The task calls for the count of lines containing "managers" in these records, given as a number with no other words.

Segment Start: Provided data

(* ===== verification/Plugin.v ===== *)
(** * plugin.go: plugins and the two plugin managers

    A plugin is user code.  A hook receives pointers to the message, so it is a
    function that may change the message and may return an error; which of the
    plugin interfaces a plugin implements is an [option] per interface, and a
    failed type assertion panics.  Go iterates over a map in an unspecified
    order: the order is the parameter [ord], of which only that it lists the
    map is assumed. *)
From S2P Require Import Prelude GoStd Utils Types.

(** [PluginType] is a [uint8]; the named constants start at one. *)
Definition ServerRWPluginType : Z := 1.
Definition ServerConnPluginType : Z := 2.
Definition ServiceRegistrationPluginType : Z := 3.
Definition ClientRWPluginType : Z := 4.
Definition ClientMonitorPluginType : Z := 5.
Definition ServerMonitorPluginType : Z := 6.

(** Connections, by identity. *)
Abbreviation connid := nat.

(** A hook on a message of type [A]. *)
Definition hook (A : Type) : Type := A -> A * option error.

Section plugin.
(** [V]: argument and reply values; [W]: the state outside the program that the
    registration plugins write to. *)
Context {V W : Type}.

Record ServerRWPlugin := {
  srw_PreReadRequest : hook RpcRequest;
  srw_PostReadRequest : hook (RpcRequest * V);
  srw_PreWriteResponse : hook (RpcResponse * V);
  srw_PostWriteResponse : hook (RpcResponse * V)
}.

Record ClientRWPlugin := {
  crw_PreWriteRequest : hook (RpcRequest * V);
  crw_PostWriteRequest : hook (RpcRequest * V);
  crw_PreReadResponse : hook RpcResponse;
  crw_PostReadResponse : hook (RpcResponse * V)
}.

Record ServerConnPlugin := {
  sc_HandleConnAccept : connid -> connid * option error;
  sc_HandleConnClose : connid -> option error
}.

Record ServiceRegistrationPlugin := {
  sr_RegisterService : Endpoint -> hook W;
  sr_DeRegisterService : Endpoint -> hook W
}.

(** [Plugin], with the interfaces it implements beside [Plugin]. *)
Record Plugin := mkPlugin {
  p_Name : string;
  p_Type : Z;
  p_disabled : bool;
  p_serverRW : option ServerRWPlugin;
  p_clientRW : option ClientRWPlugin;
  p_serverConn : option ServerConnPlugin;
  p_registration : option ServiceRegistrationPlugin
}.

Definition SetDisable (p : Plugin) (disable : bool) : Plugin :=
  mkPlugin (p_Name p) (p_Type p) disable (p_serverRW p) (p_clientRW p) (p_serverConn p)
           (p_registration p).

(** [pluginManager]: a map from types to maps from names; both maps may be nil
    (a nil outer map behaves as an empty one here, since it is never assigned). *)
Record pluginManager := mkManager {
  plugins : gmap Z (option (gmap string Plugin))
}.

Definition newServerPluginManager : pluginManager := mkManager ∅.
Definition newClientPluginManager : pluginManager := mkManager ∅.

(** [Add]: when the inner map is nil a new one is made in a local variable and
    is not put back. *)
Definition Add (pm : pluginManager) (p : Plugin) : pluginManager :=
  match plugins pm !! p_Type p with
  | Some (Some typMap) => mkManager (<[p_Type p := Some (<[p_Name p := p]> typMap)]> (plugins pm))
  | Some None => pm
  | None => pm
  end.

Definition lookup_plugin (typMap : option (gmap string Plugin)) (n : string) : option Plugin :=
  typMap ≫= fun m => m !! n.

Definition Remove (pm : pluginManager) (pl : Plugin) : pluginManager :=
  match plugins pm !! p_Type pl with
  | Some typMap =>
      match lookup_plugin typMap (p_Name pl) with
      | Some p => mkManager (<[p_Type pl := delete (p_Name p) <$> typMap]> (plugins pm))
      | None => pm
      end
  | None => pm
  end.

(** [Disable] and [Enable] differ in the flag they set. *)
Definition set_disabled (d : bool) (pm : pluginManager) (pl : Plugin) : pluginManager * option error :=
  match plugins pm !! p_Type pl with
  | Some typMap =>
      match lookup_plugin typMap (p_Name pl) with
      | Some p =>
          (mkManager (<[p_Type pl := insert (p_Name pl) (SetDisable p d) <$> typMap]> (plugins pm)), None)
      | None => (pm, Some (ErrNew "not found plugin, please add it first"))
      end
  | None => (pm, None)
  end.

Definition Disable := set_disabled true.
Definition Enable := set_disabled false.

(** ** Running hooks *)
Section hooks.
Context (ord : gmap string Plugin -> list (string * Plugin)).

(** The loops of the managers: every plugin is asked for the hook (the type
    assertion), runs on the message, and errors are collected. *)
Fixpoint run_hooks {A} (h : Plugin -> option (hook A)) (ps : list (string * Plugin)) (a : A)
    (errs : list error) : outcome (A * list error) :=
  match ps with
  | [] => Return (a, errs)
  | (_, p) :: ps' =>
      match h p with
      | None => Panic "interface conversion"
      | Some f =>
          let '(a', err) := f a in
          run_hooks h ps' a' (match err with Some e => errs ++ [e] | None => errs end)
      end
  end.

(** The plugins of one type in iteration order; a nil inner map has none. *)
Definition range_plugins (typMap : option (gmap string Plugin)) : list (string * Plugin) :=
  match typMap with Some m => ord m | None => [] end.

(** [errors.New(prefix + WrapArrayErrs(errs).Error())] when there are errors. *)
Definition wrap_errors (prefix : string) (errs : list error) : outcome (option error) :=
  match errs with
  | [] => Return None
  | _ => match WrapArrayErrs errs with
         | Some e => Return (Some (ErrNew (prefix +:+ Error e)))
         | None => Panic "nil pointer dereference"
         end
  end.

(** The common body of the manager methods. *)
Definition dispatch {A} (pm : pluginManager) (typ : Z) (h : Plugin -> option (hook A))
    (prefix : string) (a : A) : outcome (A * option error) :=
  match plugins pm !! typ with
  | None => Return (a, None)
  | Some typMap =>
      match run_hooks h (range_plugins typMap) a [] with
      | Panic w => Panic w
      | Return (a', errs) =>
          match wrap_errors prefix errs with
          | Return err => Return (a', err)
          | Panic w => Panic w
          end
      end
  end.

(** *** [serverPluginManager] *)
Definition spm_PreWriteRequest (spm : pluginManager) (req : RpcRequest * V) : option error :=
  Some UnsupportedOperationError.
Definition spm_PostWriteRequest (spm : pluginManager) (req : RpcRequest * V) : option error :=
  Some UnsupportedOperationError.
Definition spm_PreReadResponse (spm : pluginManager) (resp : RpcResponse) : option error :=
  Some UnsupportedOperationError.
Definition spm_PostReadResponse (spm : pluginManager) (resp : RpcResponse * V) : option error :=
  Some UnsupportedOperationError.

Definition spm_PreReadRequest (spm : pluginManager) (req : RpcRequest) :=
  dispatch spm ServerRWPluginType (fun p => srw_PreReadRequest <$> p_serverRW p)
    "pre-read-request error happened: " req.

Definition spm_PostReadRequest (spm : pluginManager) (req : RpcRequest * V) :=
  dispatch spm ServerRWPluginType (fun p => srw_PostReadRequest <$> p_serverRW p)
    "post-read-request error happened: " req.

Definition spm_PreWriteResponse (spm : pluginManager) (resp : RpcResponse * V) :=
  dispatch spm ServerRWPluginType (fun p => srw_PreWriteResponse <$> p_serverRW p)
    "pre-write-response error happened: " resp.

Definition spm_PostWriteResponse (spm : pluginManager) (resp : RpcResponse * V) :=
  dispatch spm ServerRWPluginType (fun p => srw_PostWriteResponse <$> p_serverRW p)
    "post-write-response error happened: " resp.

(** The connection is replaced by the plugin's answer unless it failed. *)
Definition accept_hook (sc : ServerConnPlugin) : hook connid := fun conn =>
  let '(cnn, err) := sc_HandleConnAccept sc conn in
  match err with Some e => (conn, Some e) | None => (cnn, None) end.

Definition spm_HandleConnAccept (spm : pluginManager) (conn : connid) :=
  dispatch spm ServerConnPluginType (fun p => accept_hook <$> p_serverConn p)
    "handle-conn-accept error happened: " conn.

Definition close_hook (sc : ServerConnPlugin) : hook connid := fun conn =>
  (conn, sc_HandleConnClose sc conn).

Definition spm_HandleConnClose (spm : pluginManager) (conn : connid) :=
  dispatch spm ServerConnPluginType (fun p => close_hook <$> p_serverConn p)
    "handle-conn-close error happened: " conn.

(** [RegisterService] stops at the first error. *)
Fixpoint register_loop (ps : list (string * Plugin)) (s : Endpoint) (w : W) : outcome (W * option error) :=
  match ps with
  | [] => Return (w, None)
  | (_, p) :: ps' =>
      match p_registration p with
      | None => Panic "interface conversion"
      | Some sr =>
          let '(w', err) := sr_RegisterService sr s w in
          match err with
          | Some e => Return (w', Some e)
          | None => register_loop ps' s w'
          end
      end
  end.

Definition spm_RegisterService (spm : pluginManager) (s : Endpoint) (w : W) : outcome (W * option error) :=
  match plugins spm !! ServiceRegistrationPluginType with
  | Some v => register_loop (range_plugins v) s w
  | None => Return (w, None)
  end.

(** *** [clientPluginManager] *)
Definition cpm_PreWriteRequest (cpm : pluginManager) (req : RpcRequest * V) :=
  dispatch cpm ClientRWPluginType (fun p => crw_PreWriteRequest <$> p_clientRW p)
    "pre-write-request error happened: " req.

Definition cpm_PostWriteRequest (cpm : pluginManager) (req : RpcRequest * V) :=
  dispatch cpm ClientRWPluginType (fun p => crw_PostWriteRequest <$> p_clientRW p)
    "post-write-request error happened: " req.

Definition cpm_PreReadResponse (cpm : pluginManager) (resp : RpcResponse) :=
  dispatch cpm ClientRWPluginType (fun p => crw_PreReadResponse <$> p_clientRW p)
    "pre-read-response error happened: " resp.

Definition cpm_PostReadResponse (cpm : pluginManager) (resp : RpcResponse * V) :=
  dispatch cpm ClientRWPluginType (fun p => crw_PostReadResponse <$> p_clientRW p)
    "post-read-response error happened: " resp.

Definition cpm_PreReadRequest (cpm : pluginManager) (req : RpcRequest) : option error :=
  Some UnsupportedOperationError.
Definition cpm_PostReadRequest (cpm : pluginManager) (req : RpcRequest * V) : option error :=
  Some UnsupportedOperationError.
Definition cpm_PreWriteResponse (cpm : pluginManager) (resp : RpcResponse * V) : option error :=
  Some UnsupportedOperationError.
Definition cpm_PostWriteResponse (cpm : pluginManager) (resp : RpcResponse * V) : option error :=
  Some UnsupportedOperationError.
Definition cpm_HandleConnAccept (cpm : pluginManager) (conn : connid) : connid * option error :=
  (conn, Some UnsupportedOperationError).
Definition cpm_HandleConnClose (cpm : pluginManager) (conn : connid) : option error :=
  Some UnsupportedOperationError.
Definition cpm_PreRegister (cpm : pluginManager) (service : Endpoint) : Endpoint * option error :=
  (service, Some UnsupportedOperationError).
Definition cpm_RegisterService (cpm : pluginManager) (s : Endpoint) : option error :=
  Some UnsupportedOperationError.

Segment End: Provided data

» Output below:
2